Un momento della presentazione del Giro d'Italia 2024 © RCS Sport
L'Artiglio di Gaviglio

Il Giro 2024 è troppo facile? Meglio così!

Il claim della “corsa più dura del mondo nel paese più bello del mondo” non paga, se spaventa i big: la scommessa sta nel rilanciare l’accoppiata col Tour, quindi ben venga un percorso che più si concilia col doppio impegno

20.10.2023 17:45

C'era una volta la corsa più dura del mondo nel paese più bello del mondo. Non che l'Italia nel frattempo si sia imbruttita, è però il Giro ad avere smesso di essere la corsa più dura al mondo. E per una scelta ben precisa, che qui applaudiamo: non può infatti essere un caso il percorso presentatoci per il 2024 da Mauro Vegni, straordinariamente morbido rispetto ai canoni a cui eravamo abituati.

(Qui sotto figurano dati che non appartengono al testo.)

(** X19. The registry of connections is in order.  Whatever a component
    calls and whatever the page reports, starting from a manager just
    constructed: the manager keeps its identifier; a peer registered has a
    connection that exists, is open, has the configured servers and has
    both handlers bound to that peer; and no connection is registered for
    two peers. *)
Theorem manager_well_kept (uuid : string) (l : list action) :
  let c := foldl (after offer answer accept) (fresh uuid) l in
  peerId (this c) = uuid
  ∧ NoDup (keys (peerConnections (this c)))
  ∧ (∀ r h, map_get (peerConnections (this c)) r = Some h → wired c r h)
  ∧ ∀ r r' h,
      map_get (peerConnections (this c)) r = Some h →
      map_get (peerConnections (this c)) r' = Some h → r = r'.
Proof.
  intros c.
  assert (kept c) as (Hk & Hv & Hw) by by apply kept_run, kept_nil.
  split.
  - subst c. by rewrite run_peerId.
  - split; [done|]. split.
    + intros r h Hget. by apply Hw, own_prop_elem_of.
    + intros r r' h H1 H2.
      by apply (values_injective (peerConnections (this c)) r r' h);
        [|apply own_prop_elem_of..].
Qed.

(** X20. Events reach their peer.  In a client reached from a manager just
    constructed, on the connection registered for a peer: a candidate the
    browser gathers is dispatched on [window] as one ['ice-candidate']
    event that names this peer and carries the candidate, and nothing else
    changes; the [null] that ends the gathering dispatches nothing; a
    remote track calls the callback registered for this peer, once, with
    the first of the event's streams, and is dropped when no callback is
    registered. *)
Theorem events_reach_their_peer (uuid : string) (l : list action)
  (r : string) (h : nat) (s : string) (streams : list MediaStream) :
  let c := foldl (after offer answer accept) (fresh uuid) l in
  map_get (peerConnections (this c)) r = Some h →
  fire h (IceCandidateEvent (Some s)) c =
    {| this := this c;
       window :=
         {| connections := connections (window c);
            stopped := stopped (window c);
            dispatched :=
              dispatched (window c)
              ++ [{| remotePeerId := r; candidate := s |}];
            called := called (window c) |} |}
  ∧ fire h (IceCandidateEvent None) c = c
  ∧ fire h (TrackEvent streams) c =
      match map_get (onRemoteStreamCallbacks (this c)) r with
      | Some callback =>
          {| this := this c;
             window :=
               {| connections := connections (window c);
                  stopped := stopped (window c);
                  dispatched := dispatched (window c);
                  called := called (window c) ++ [(callback, head streams)]
               |} |}
      | None => c
      end.
Proof.
  intros c Hget.
  assert (kept c) as (_ & _ & Hw) by by apply kept_run, kept_nil.
  destruct (Hw r h (own_prop_elem_of _ _ _ Hget))
    as (pc & Hl & _ & Hi & Ht & _).
  unfold fire. by rewrite Hl, Hi, Ht.
Qed.

Lemma after_callbacks c a r :
  (∀ cb, a ≠ OnRemoteStream r cb) →
  map_get (onRemoteStreamCallbacks (this (after offer answer accept c a))) r
  = map_get (onRemoteStreamCallbacks (this c)) r.
Proof.
  intros Hne.
  destruct a as [[stream|e] | r0 | r0 cb | r0 | r0 s | r0 s | r0 s | | h0 e];
    cbn [after]; try done.
  - unfold createPeerConnection.
    by destruct (map_get (peerConnections (this c)) r0).
  - cbn. apply map_get_set_ne. intros ->. by apply (Hne cb).
  - rewrite createOffer_client. unfold createPeerConnection.
    by destruct (map_get (peerConnections (this c)) r0).
  - rewrite handleOffer_client. unfold createPeerConnection.
    by destruct (map_get (peerConnections (this c)) r0).
  - by rewrite handleAnswer_client.
  - by rewrite handleRemoteIceCandidate_client.
  - by destruct (closeAllConnections_client c) as (-> & _).
  - by destruct (fire_client h0 e c) as (-> & _).
Qed.

(** X21. A callback stays registered until it is replaced.  After
    [onRemoteStream] for a peer, that peer's callback is the one given, an
    earlier one being replaced, and the callbacks of the other peers are as
    before; it stays so through every sequence of calls and events in
    which [onRemoteStream] is not called for this peer again,
    [closeAllConnections] included. *)
Theorem callback_stays_registered (c : Client) (r : string) (cb : nat)
  (l : list action) :
  (∀ cb', OnRemoteStream r cb' ∉ l) →
  let c' := (onRemoteStream r cb c).2 in
  (onRemoteStream r cb c).1 = Return tt
  ∧ (∀ r', r' ≠ r →
       map_get (onRemoteStreamCallbacks (this c')) r'
       = map_get (onRemoteStreamCallbacks (this c)) r')
  ∧ map_get
      (onRemoteStreamCallbacks
         (this (foldl (after offer answer accept) c' l))) r
    = Some cb.
Proof.
  intros Hl c'. split; [done|]. split.
  - intros r' Hne. subst c'. cbn. by apply map_get_set_ne.
  - assert (map_get (onRemoteStreamCallbacks (this c')) r = Some cb) as H0.
    { subst c'. cbn. apply map_get_set_eq. }
    clearbody c'. revert c' H0.
    induction l as [|a l IH]; intros c' H0; [done|].
    cbn [foldl]. apply IH.
    + intros cb' Hin. apply (Hl cb'). by apply list_elem_of_further.
    + rewrite after_callbacks; [done|].
      intros cb' ->. apply (Hl cb'). apply list_elem_of_here.
Qed.

End Manager.

(** Instances on an example page. *)

Lemma connection_keeps_its_tracks_witness :
  ∃ pc',
    WebRTC.connections
      (WebRTC.window
         (foldl
            (WebRTC.after WebRTC.example_offer WebRTC.example_answer
               WebRTC.example_accept)
            WebRTC.calling_bob
            [WebRTC.CloseAllConnections;
             WebRTC.InitLocalStream (Return {| WebRTC.getTracks := [2] |});
             WebRTC.CreateOffer "bob"])) !! 0
      = Some pc'
    ∧ WebRTC.senders pc' = [(0, WebRTC.camera); (1, WebRTC.camera)]
    ∧ WebRTC.closed pc' = true.
Proof.
  destruct
    (connection_keeps_its_tracks WebRTC.example_offer WebRTC.example_answer
       WebRTC.example_accept WebRTC.calling_bob
       [WebRTC.CloseAllConnections;
        WebRTC.InitLocalStream (Return {| WebRTC.getTracks := [2] |});
        WebRTC.CreateOffer "bob"]
       0
       {| WebRTC.configuration := WebRTC.rtcConfig;
          WebRTC.senders := [(0, WebRTC.camera); (1, WebRTC.camera)];
          WebRTC.onicecandidate := Some "bob";
          WebRTC.ontrack := Some "bob";
          WebRTC.closed := false |})
    as (pc' & Hl & _ & Hs & _); [reflexivity|].
  exists pc'. split; [exact Hl|]. split; [exact Hs|].
  vm_compute in Hl. by injection Hl as <-.
Defined.

Lemma new_connection_carries_stream_witness :
  (WebRTC.createPeerConnection "bob" WebRTC.filming).1 = Return 0
  ∧ WebRTC.wired WebRTC.calling_bob "bob" 0.
Proof.
  destruct (new_connection_carries_stream WebRTC.filming "bob")
    as (H1 & _ & H2 & _); [reflexivity|].
  split; [exact H1 | exact H2].
Defined.

Lemma late_stream_not_attached_witness :
  ∃ pc,
    WebRTC.connections
      (WebRTC.window
         (foldl
            (WebRTC.after WebRTC.example_offer WebRTC.example_answer
               WebRTC.example_accept)
            (WebRTC.createPeerConnection "bob" (WebRTC.fresh "me")).2
            [WebRTC.InitLocalStream (Return WebRTC.camera);
             WebRTC.CreateOffer "bob"])) !! 0 = Some pc
    ∧ WebRTC.senders pc = [].
Proof.
  destruct
    (late_stream_not_attached WebRTC.example_offer WebRTC.example_answer
       WebRTC.example_accept (WebRTC.fresh "me") "bob"
       [WebRTC.InitLocalStream (Return WebRTC.camera);
        WebRTC.CreateOffer "bob"])
    as (_ & H); [reflexivity | reflexivity | exact H].
Defined.

Lemma events_reach_their_peer_witness :
  WebRTC.fire 0 (WebRTC.IceCandidateEvent None)
    (foldl
       (WebRTC.after WebRTC.example_offer WebRTC.example_answer
          WebRTC.example_accept)
       (WebRTC.fresh "me")
       [WebRTC.OnRemoteStream "bob" 7; WebRTC.CreateOffer "bob"])
  = foldl
      (WebRTC.after WebRTC.example_offer WebRTC.example_answer
         WebRTC.example_accept)
      (WebRTC.fresh "me")
      [WebRTC.OnRemoteStream "bob" 7; WebRTC.CreateOffer "bob"].
Proof.
  destruct
    (events_reach_their_peer WebRTC.example_offer WebRTC.example_answer
       WebRTC.example_accept "me"
       [WebRTC.OnRemoteStream "bob" 7; WebRTC.CreateOffer "bob"]
       "bob" 0 "candidate" [WebRTC.camera])
    as (_ & H & _); [reflexivity | exact H].
Defined.

Lemma callback_stays_registered_witness :
  WebRTC.map_get
    (WebRTC.onRemoteStreamCallbacks
       (WebRTC.this
          (foldl
             (WebRTC.after WebRTC.example_offer WebRTC.example_answer
                WebRTC.example_accept)
             (WebRTC.onRemoteStream "bob" 7 (WebRTC.fresh "me")).2
             [WebRTC.CreateOffer "bob"; WebRTC.CloseAllConnections;
              WebRTC.OnRemoteStream "carol" 8]))) "bob"
  = Some 7.
Proof.
  destruct
    (callback_stays_registered WebRTC.example_offer WebRTC.example_answer
       WebRTC.example_accept (WebRTC.fresh "me") "bob" 7
       [WebRTC.CreateOffer "bob"; WebRTC.CloseAllConnections;
        WebRTC.OnRemoteStream "carol" 8])
    as (_ & _ & H); [|exact H].
  intros cb' Hin.
  repeat (apply elem_of_cons in Hin as [Hin | Hin]; [discriminate Hin|]).
  by apply elem_of_nil in Hin.
Defined.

La ragione di un simile disegno, come d'altra parte ammesso esplicitamente da Monsieur Limorté che ha rivendicato la diminuzione di circa il 20% del dislivello complessivo, sta infatti nel tentativo di rendere la partecipazione al Giro d'Italia compatibile con quella al Tour de France. Nella speranza – malcelata – di avere al via della prossima edizione Tadej Pogačar (noi in questo senso ci eravamo più che sbilanciati la scorsa settimana e, sebbene lo sloveno non sia stato annunciato contestualmente allo svelamento del percorso, rimaniamo convinti che RCS Sport stia ancora lavorando in tal senso) ma, più in generale, di invitare i principali interpreti delle grandi gare a tappe a riprendere in considerazione la doppietta.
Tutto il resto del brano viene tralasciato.